Count how many lines in the entries below hold the string "exfalso", and respond with that number only.
+ + +
Definition run_call (c : call) : M kernel Z :=
  match c with
  | KTick => scheduler_tick ;;; ret 0
  | KYield => scheduler_yield ;;; ret 0
  | KBlock => scheduler_block_current_task ;;; ret 0
  | KUnblock tid => scheduler_unblock_task tid ;;; ret 0
  | KSleep ms mem => scheduler_sleep ms mem
  | KWake tid => scheduler_wake_task tid
  | KWaitpid tid code opts mem => scheduler_waitpid tid code opts mem
  | KSetPriority tid prio => scheduler_set_task_priority tid prio
  | KTerminate tid code => scheduler_terminate_task tid code
  | KMigrate tid cpu => scheduler_migrate_task tid cpu
  | KCreate entry nm prio fl block stk => scheduler_create_task entry nm prio fl block stk
  | KSetAlgorithm a => scheduler_set_algorithm a
  | KSetQuantum q => scheduler_set_quantum q ;;; ret 0
  end.

(** What a call may assume: an allocated block is not in use and task numbers
    are not used up; no child is reaped as a zombie, and a task that is not
    READY is not migrated to a full queue (what these two do is shown below and
    in the findings). *)
Definition call_ok (k : kernel) (c : call) : Prop :=
  match c with
  | KWaitpid tid _ _ _ =>
      forall a t, tasks k !! a = Some t -> id t = tid -> state t <> TASK_STATE_ZOMBIE
  | KMigrate tid cpu =>
      forall a t c, tasks k !! a = Some t -> id t = tid -> cpu_states k !! Z.to_nat cpu = Some c ->
        state t = TASK_STATE_READY \/ count (local_queue c) < MAX_TASKS
  | KCreate _ _ _ _ block _ =>
      0 <= next_task_id k < 2 ^ 31 - 1 /\ forall a, block = Some a -> tasks k !! a = None
  | _ => True
  end.

Inductive step (k k' : kernel) : Prop :=
| step_call c r : call_ok k c -> run_call c k = Ret (r, k') -> step k k'.

Lemma set_quantum_quiet k q : quiet k -> quiet (set_quantum_ms q k).
Proof. intros (Hi & Hl & Hr & Hp). split; [by eapply inv_ext|]. by split. Qed.

Lemma set_algorithm_quiet k a : quiet k -> quiet (set_algorithm a k).
Proof. intros (Hi & Hl & Hr & Hp). split; [by eapply inv_ext|]. by split. Qed.

Lemma run_call_quiet k c : quiet k -> call_ok k c -> wp (run_call c) (fun _ k' => quiet k') k.
Proof.
  intros Hq Hc. destruct c; cbn [run_call call_ok] in *; wp_steps;
    try (eapply wp_mono; [|by intros ? ? ?]).
  - by apply tick_quiet.
  - by apply yield_quiet.
  - by apply block_quiet.
  - by apply unblock_quiet.
  - by apply sleep_quiet.
  - by apply wake_task_quiet.
  - by apply waitpid_quiet.
  - by apply set_priority_quiet.
  - by apply terminate_quiet.
  - by apply migrate_quiet.
  - destruct Hc as [Hn Hf]. eapply wp_mono; [by apply create_quiet|]. by intros ? ? [? _].
  - unfold scheduler_set_algorithm. case_if; [done|]. wp_steps. by apply set_algorithm_quiet.
  - unfold scheduler_set_quantum. wp_steps. by apply set_quantum_quiet.
Qed.



(** ** The choice of the next task *)

(** The levels after the running task was put behind its own. *)
Definition requeued (k : kernel) : list (list ptr) :=
  let lv := level <$> ready_queues k in
  match current k with
  | Some a =>
      match tasks k !! a with
      | Some t =>
          let n := clamp (priority t) in
          if Z.of_nat (length (nth n lv [])) <? MAX_TASKS
          then <[n := nth n lv [] ++ [Some a]]> lv else lv
      | None => lv
      end
  | None => lv
  end.

Lemma enqueued_levels k n a qs :
  inv None k -> enqueued k n a qs ->
  level <$> qs = let lv := level <$> ready_queues k in
    if Z.of_nat (length (nth n lv [])) <? MAX_TASKS then <[n := nth n lv [] ++ [Some a]]> lv else lv.
Proof.
  intros Hi (q & Hq & H). pose proof (inv_rings _ _ Hi) as Hw. eapply Forall_lookup in Hw; [|done].
  assert (nth n (level <$> ready_queues k) [] = level q) as Hn.
  { apply nth_lookup_Some. by rewrite list_lookup_fmap, Hq. }
  cbn zeta. rewrite Hn. unfold level at 2. rewrite (items_length _ _ Hw).
  destruct H as [[Hc (r & -> & Hr)]|[Hc ->]].
  - rewrite (proj2 (Z.ltb_lt _ _) Hc). by rewrite list_fmap_insert, Hr.
  - by rewrite (proj2 (Z.ltb_ge _ _) Hc).
Qed.

Lemma check_sleeping_none l k :
  pending (scheduler_ticks k) l = l -> check_sleeping l k = Ret (l, k).
Proof.
  induction l as [|e l IH]; intros Hp; [done|]. unfold pending in *. rewrite filter_cons in Hp.
  case_decide as Hd.
  - injection Hp as Hp. cbn [check_sleeping]. unfold bind, get. simpl.
    destruct (Z.leb_spec (wake_time e) (scheduler_ticks k)); [lia|]. by rewrite IH.
  - exfalso. pose proof (length_filter (fun e => scheduler_ticks k < wake_time e) l) as H.
    rewrite Hp in H. simpl in H. lia.
Qed.

Lemma prepare_requeued k :
  quiet k -> pending (scheduler_ticks k) (sleeping_tasks k) = sleeping_tasks k ->
  wp prepare (fun _ k1 => ready k1 = concat (requeued k) /\ idle_task k1 = idle_task k) k.
Proof.
  intros Hq Hpend. pose proof Hq as (Hi & Hl & Hr & Hp). unfold prepare. wp_steps.
  apply wp_lock_sched; [done|]. wp_steps.
  apply requeue_spec; [by apply inv_set_lock|]. intros qs ts k1 Hi1 _ Hcur Hnone.
  unfold scheduler_check_sleeping_tasks. wp_steps. unfold wp. rewrite check_sleeping_none by done.
  split; [|done]. unfold ready. simpl. f_equal. unfold requeued.
  change (current (set_lock 1 k)) with (current k) in *.
  destruct (current k) as [a|] eqn:Hc; [|by rewrite Hnone].
  destruct (current_live _ _ _ Hi Hc) as [t Ha]. rewrite Ha. specialize (Hcur a t eq_refl Ha).
  rewrite (Hr a t Hc Ha) in Hcur. simpl in Hcur. destruct Hcur as [_ He].
  exact (enqueued_levels (set_lock 1 k) _ a qs (locked_inv k Hq) He).
Qed.

(** C17. With preemption disabled, as it is at start-up, [scheduler_schedule]
    returns at once and changes nothing.  In a quiet state (preemption enabled,
    lock free, queues well formed) where no sleeping task is due, the global
    ready queues behave as one list of tasks in priority order, first come first
    served within a priority: the call returns, puts the running task behind
    those of its own priority (unless that queue is full), makes the first task
    of the list the current one with a full time slice, the idle task if the
    list is empty, and leaves the rest of the list waiting. *)
Theorem schedule_runs_first_of_list k :
  (preemption_enabled k = 0 -> scheduler_schedule k = Ret (tt, k)) /\
  (quiet k -> pending (scheduler_ticks k) (sleeping_tasks k) = sleeping_tasks k ->
   wp scheduler_schedule (fun _ k' =>
     current k' = (match concat (requeued k) with p :: _ => p | [] => idle_task k end) /\
     ready k' = tl (concat (requeued k)) /\
     forall n t', current k' = Some n -> tasks k' !! n = Some t' ->
       state t' = TASK_STATE_RUNNING /\
       time_slice t' = slice_for (algorithm k) (quantum_ms k) (priority t')) k).
Proof.
  split.
  { intros Hp. unfold scheduler_schedule, get, bind. by rewrite Hp. }
  intros Hq Hpend. pose proof Hq as (Hi & Hl & Hr & Hp). apply schedule_spec; [done..|].
  intros k1 k' n t t' E _ _ _ Hq' _ Hbest Hcur Hrdy _ _ _ Htasks _ Hprio Hslice.
  destruct (wp_run _ _ _ _ _ (prepare_requeued k Hq Hpend) E) as [Hr1 Hidle].
  split; [|split].
  - rewrite Hcur, <- Hbest. unfold best. by rewrite Hr1, Hidle.
  - by rewrite Hrdy, Hr1.
  - intros m u Hm Hu. rewrite Hcur in Hm. injection Hm as <-. destruct Hq' as (_ & _ & Hr' & _).
    split; [by apply (Hr' n)|]. rewrite Htasks, lookup_insert_eq in Hu. injection Hu as <-.
    by rewrite Hprio.
Qed.

Lemma schedule_runs_first_of_list_witness :
  scheduler_schedule (set_preemption_enabled 0 demo) = Ret (tt, set_preemption_enabled 0 demo) /\
  concat (requeued demo) = [Some 3%positive; Some 2%positive] /\
  wp scheduler_schedule (fun _ k' =>
    current k' = (match concat (requeued demo) with p :: _ => p | [] => idle_task demo end) /\
    ready k' = tl (concat (requeued demo)) /\
    forall n t', current k' = Some n -> tasks k' !! n = Some t' ->
      state t' = TASK_STATE_RUNNING /\
      time_slice t' = slice_for (algorithm demo) (quantum_ms demo) (priority t')) demo.
Proof.
  split; [apply (proj1 (schedule_runs_first_of_list _)); reflexivity|].
  split; [vm_compute; reflexivity|].
  apply (proj2 (schedule_runs_first_of_list demo) demo_quiet). reflexivity.
Defined.
Lemma inv_resched s s' main R B i c r j :
  inv s main R B -> current_thread_id s = Z.of_nat i -> table s !! i = Some c ->
  r ∈ R -> thread_ok s B j r -> j <> 0%nat -> Z.of_nat j < thread_count s ->
  framed s s' -> thread_lock s' = 0 -> current_thread_id s' = Z.of_nat j -> links s' = links s ->
  attrs s' = alter running r (alter settled c (attrs s)) ->
  inv s' main R B.
Proof.
  intros Hinv Hi Htc Hr Hj Hj0 Hlt [Et Ec En Eh Etl Eb] El Ecur Elk Eat.
  destruct (inv_members _ _ _ _ Hinv) as (N & _).
  destruct Hinv as [[H1 H2 H3 H4 H5] (rest & [] & Hp & Hok)].
  split; [split; congruence|]. exists rest. split_and!; [split; try congruence; rewrite Ecur; [split; [lia|congruence]|right; lia]|done|].
  intros k a Ha. destruct (Hok k a Ha) as (st & pr & Hat & Hpr & HB & HnB & Hrun). unfold thread_ok. rewrite Eat.
  destruct (decide (a = r)) as [->|Har].
  - destruct Hj as (st' & pr' & Hat' & _). rewrite Hat in Hat'. injection Hat' as Hkj <- <-.
    assert (HrB : r ∉ B). { apply NoDup_app in N as (_ & N & _). by apply N. }
    exists THREAD_STATE_RUNNING, pr. rewrite lookup_alter_eq.
    split; [|split; [done|split; [by intros|split; [by right|intros _; by rewrite Ecur, Hkj]]]].
    destruct (decide (r = c)) as [->|Hrc]; [rewrite lookup_alter_eq|rewrite lookup_alter_ne by done]; rewrite Hat; cbn; [|done].
    f_equal. unfold running, settled. cbn. by destruct (st =? THREAD_STATE_RUNNING).
  - rewrite lookup_alter_ne by done. destruct (decide (a = c)) as [->|Hac].
    + rewrite lookup_alter_eq, Hat. cbn. unfold settled. cbn. destruct (Z.eqb_spec st THREAD_STATE_RUNNING) as [Hs|Hs].
      * exists THREAD_STATE_READY, pr. split; [done|split; [done|split; [|split; [by left|done]]]].
        intros HcB. by rewrite (HB HcB) in Hs.
      * exists st, pr. do 4 (split; [done|]). done.
    + rewrite lookup_alter_ne by done. exists st, pr. do 4 (split; [done|]).
      intros Hs. exfalso. apply Hac. assert (k = i) as -> by (apply Nat2Z.inj; by rewrite <- Hi, Hrun).
      rewrite t_table0, lookup_app_l in Htc by (by eapply lookup_lt_Some). congruence.
Qed.

(** The outcome of a call of the scheduler. *)
Definition sched_post (s : system) (main : Z) (R B : list Z) (b : bool) (s' : system) : Prop :=
  (b = false /\ s' = s /\ forall x q, x ∈ R -> ~ is_ready s x q) \/
  (b = true /\ inv s' main R B /\ links s' = links s /\ exists r j c, best_of s R r (-1) /\
     thread_ok s B j r /\ current_thread_id s' = Z.of_nat j /\ head (switches s') = Some (c, r) /\
     exists p, attrs s' !! r = Some (mk_attr (Z.of_nat j) THREAD_STATE_RUNNING p)).

Lemma relock s : thread_lock s = 0 -> set_thread_lock 0 (set_thread_lock 1 s) = s.
Proof. destruct s. cbn. by intros ->. Qed.

(** The end of [thread_scheduler], when the current thread at [c] is settled. *)
Lemma sched_tail s main R B sp i c r j m :
  inv s main R B -> current_thread_id s = Z.of_nat i -> table s !! i = Some c -> is_Some (m !! c) ->
  best_of s R r (-1) -> r ∈ R -> thread_ok s B j r -> j <> 0%nat -> Z.of_nat j < thread_count s ->
  attrp <$> m = alter settled c (attrs s) -> linkp <$> m = links s ->
  wp (upd_tcb r (set_state THREAD_STATE_RUNNING) ;;;
      n <- read_tcb r ;; modify (set_current_thread_id (id n)) ;;; unlock ;;;
      upd_tcb c (fun t => set_context (set_esp sp (context t)) t) ;;;
      modify (fun s => set_switches ((c, r) :: switches s) s) ;;; ret true)
    (sched_post s main R B) (set_tcbs m (set_thread_lock 1 s)).
Proof.
  intros Hinv Hi Htc Hmc Hb Hr Hj Hj0 Hlt Ham Hlm.
  assert (Hmr : exists u, m !! r = Some u /\ id u = Z.of_nat j).
  { assert (Hat : (attrp <$> m) !! r = (alter settled c (attrs s)) !! r) by (by rewrite Ham). rewrite lookup_fmap in Hat.
    destruct Hj as (st & pr & Ha & _). destruct (decide (c = r)) as [->|Hne].
    - rewrite lookup_alter_eq, Ha in Hat. destruct (m !! r) as [u|]; [|done]. exists u. split; [done|].
      apply (inj Some) in Hat. unfold attrp, settled in Hat. cbn in Hat. by destruct (st =? THREAD_STATE_RUNNING); injection Hat.
    - rewrite lookup_alter_ne, Ha in Hat by done. destruct (m !! r) as [u|]; [|done]. exists u. split; [done|].
      by injection Hat. }
  destruct Hmr as (u & Hu & Eid). destruct Hmc as [t Ht].
  rewrite wp_bind, (wp_upd_tcb _ _ u), wp_bind by done. cbn [tcbs set_tcbs].
  rewrite (wp_read_tcb _ (set_state THREAD_STATE_RUNNING u)) by (cbn; by rewrite lookup_alter_eq, Hu).
  rewrite wp_bind, wp_modify, wp_bind, thr_wp_unlock, wp_bind.
  assert (Hc : exists t', alter (set_state THREAD_STATE_RUNNING) r m !! c = Some t') by (apply lookup_alter_is_Some; eauto).
  destruct Hc as [t' Ht']. rewrite (wp_upd_tcb _ _ t') by done. wp_steps. right. split; [done|].
  match goal with |- inv ?s' _ _ _ /\ _ => assert (Hlk : links s' = links s) end.
  { unfold links. cbn. rewrite !fmap_alter_same by done. exact Hlm. }
  match goal with |- inv ?s' _ _ _ /\ _ => assert (Hat : attrs s' = alter running r (attrp <$> m)) end.
  { unfold attrs at 1. cbn [tcbs set_tcbs set_switches set_thread_lock set_current_thread_id].
    rewrite fmap_alter_same by done. by rewrite (fmap_alter_as attrp _ running) by done. }
  split; [|split; [exact Hlk|exists r, j, c; do 4 (split; [done|]); exists (priority u)]].
  - eapply (inv_resched s _ main R B i c r j); try done. by rewrite Hat, Ham.
  - rewrite Hat, lookup_alter_eq, lookup_fmap, Hu, <- Eid. done.
Qed.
+ + +
=== Task answer ===
2